A sustainable and profitable banking model
In October 2013 the Global Alliance for Banking on Values (GABV) released an update to its 2012 study comparing the financial performance of the world’s biggest banks, or Global Systemically Important Financial Institutions (GSIFIs), with a group of leading sustainable banks. The results, consistent with past research, continue to show that in all key measures that matter, sustainable financial institutions outperform the ‘too-big-to-fail’ banks. Sustainable banks:
- Lend almost twice as much of their assets on their balance sheet (75.9% compared to 40.1% for the big banks, from 2003 to 2012)
- Rely on customer deposits to a greater degree to fund their balance sheet (73.1% versus 42.9%)

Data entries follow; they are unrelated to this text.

Lemma isUniqueEdges_sources_labels es es' :
  (λ e, (edge_from e, edge_label e)) <$> es
    = (λ e, (edge_from e, edge_label e)) <$> es' →
  isUniqueEdges es = isUniqueEdges es'.
Proof.
  revert es'. induction es as [|e later IH]; intros [|e' later'] H;
    simpl in *; try done.
  injection H as Hf Hl Hrest.
  rewrite (IH later' Hrest).
  assert (existsb (same_from_label e) later
          = existsb (same_from_label e') later') as ->; [|done].
  clear IH. revert later' Hrest.
  induction later as [|x xs IHx]; intros [|y ys] Hrest; simpl in *; try done.
  injection Hrest as Hxf Hxl Hxs.
  rewrite (IHx ys Hxs). unfold same_from_label. by rewrite Hf, Hl, Hxf, Hxl.
Qed.

(** C4. [isValidDFA] is [isUniqueEdges], which returns true exactly when
    no two transitions at different positions of the collection share
    both source and label. Destinations play no part: the verdict is a
    function of the (source, label) pairs alone, so self-loops and edges
    into visited states are allowed; and nothing asks for a transition on
    every symbol: the empty collection and a lone self-loop are valid. *)
Theorem isValidDFA_iff_no_shared_source_and_label :
  (∀ ns es, isValidDFA ns es = isUniqueEdges es) ∧
  (∀ es, isUniqueEdges es = true ↔
     ∀ i j e1 e2, i ≠ j → es !! i = Some e1 → es !! j = Some e2 →
       ¬ (edge_from e1 = edge_from e2 ∧ edge_label e1 = edge_label e2)) ∧
  (∀ es es',
     (λ e, (edge_from e, edge_label e)) <$> es
       = (λ e, (edge_from e, edge_label e)) <$> es' →
     isUniqueEdges es = isUniqueEdges es') ∧
  (∀ i q c, isUniqueEdges [Edge i q q c] = true) ∧
  isUniqueEdges [] = true.
Proof.
  split; [done|]. split; [|split; [apply isUniqueEdges_sources_labels|done]].
  intros es. rewrite isUniqueEdges_no_clash. unfold clash. split.
  - intros Hno i j e1 e2 Hij Hi Hj [Hf Hl]. apply Hno.
    by exists i, j, e1, e2.
  - intros H (i & j & e1 & e2 & Hij & Hi & Hj & Hf & Hl). by eapply H.
Qed.
Section EmitterExamples.
Import Examples.
Local Open Scope string_scope.

Lemma box_program_emitted :
  generateGCode box_slicer box_layers "grid" (F64.ofZ 20) = Ret box_program.
Proof. vm_compute. reflexivity. Qed.

Lemma box_program_seq_emitted :
  generateGCodeWithSequences box_slicer box_layers "grid" (F64.ofZ 20)
    (analyzeLayerSequences box_slicer box_layers)
  = Ret box_program_seq.
Proof. vm_compute. reflexivity. Qed.

(** The extrusion values of the program printed for the box. *)
Lemma extrusion_never_decreases_box :
  Sorted Z.le (E_values box_program) /\ starts_at 0 (E_values box_program).
Proof.
apply (@extrusion_never_decreases float _ _ box_slicer box_layers "grid"
         (F64.ofZ 20) [] box_program).
left. vm_compute. reflexivity.
Defined.

(** C6 on the path through [generateGCodeWithSequences].  The second
    layer of the box is neither top nor bottom.  With the grid pattern at
    20%, [generateGCode] fills it with one line along X and one along Y;
    [generateGCodeWithSequences], given the same layers, settings and
    classification, prints the line along X only. *)
Theorem grid_infill_on_sequences_path :
  nth_error (analyzeLayerSequences box_slicer box_layers) 1
  = Some {| isBottom := false; isTop := false |} /\
  generateGCode box_slicer box_layers "grid" (F64.ofZ 20) = Ret box_program /\
  generateGCodeWithSequences box_slicer box_layers "grid" (F64.ofZ 20)
    (analyzeLayerSequences box_slicer box_layers)
  = Ret box_program_seq /\
  fill_moves (layer_lines 2 box_program)
  = [ {| from_x := F64.ofZ 0; from_y := dec 2 10;
         to_x := F64.ofZ 4; to_y := dec 2 10 |};
      {| from_x := dec 2 10; from_y := F64.ofZ 0;
         to_x := dec 2 10; to_y := F64.ofZ 4 |} ] /\
  fill_moves (layer_lines 2 box_program_seq)
  = [ {| from_x := F64.ofZ 0; from_y := dec 2 10;
         to_x := F64.ofZ 4; to_y := dec 2 10 |} ] /\
  filter (@along_Y float _) (fill_moves (layer_lines 2 box_program_seq)) = [].
Proof.
split; [vm_compute; reflexivity|].
split; [exact box_program_emitted|].
split; [exact box_program_seq_emitted|].
split; [vm_compute; reflexivity|].
split; vm_compute; reflexivity.
Qed.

- Maintained stronger capital positions, especially when measured by equity/total assets (7.2% versus 5.5% relative to their larger contemporaries)
- Deliver a higher return on assets (0.53% versus 0.37%) with lower levels of volatility
The study concluded that overall sustainable banks were resilient, supported the real economy, and provided stable returns.
The Global Alliance for Banking on Values (GABV) is an independent network of 25 sustainable financial institutions from Asia, Africa, the Americas, Europe and Australia, including Vancity. GABV members have combined assets of over $70 billion, serving millions of customers around the world.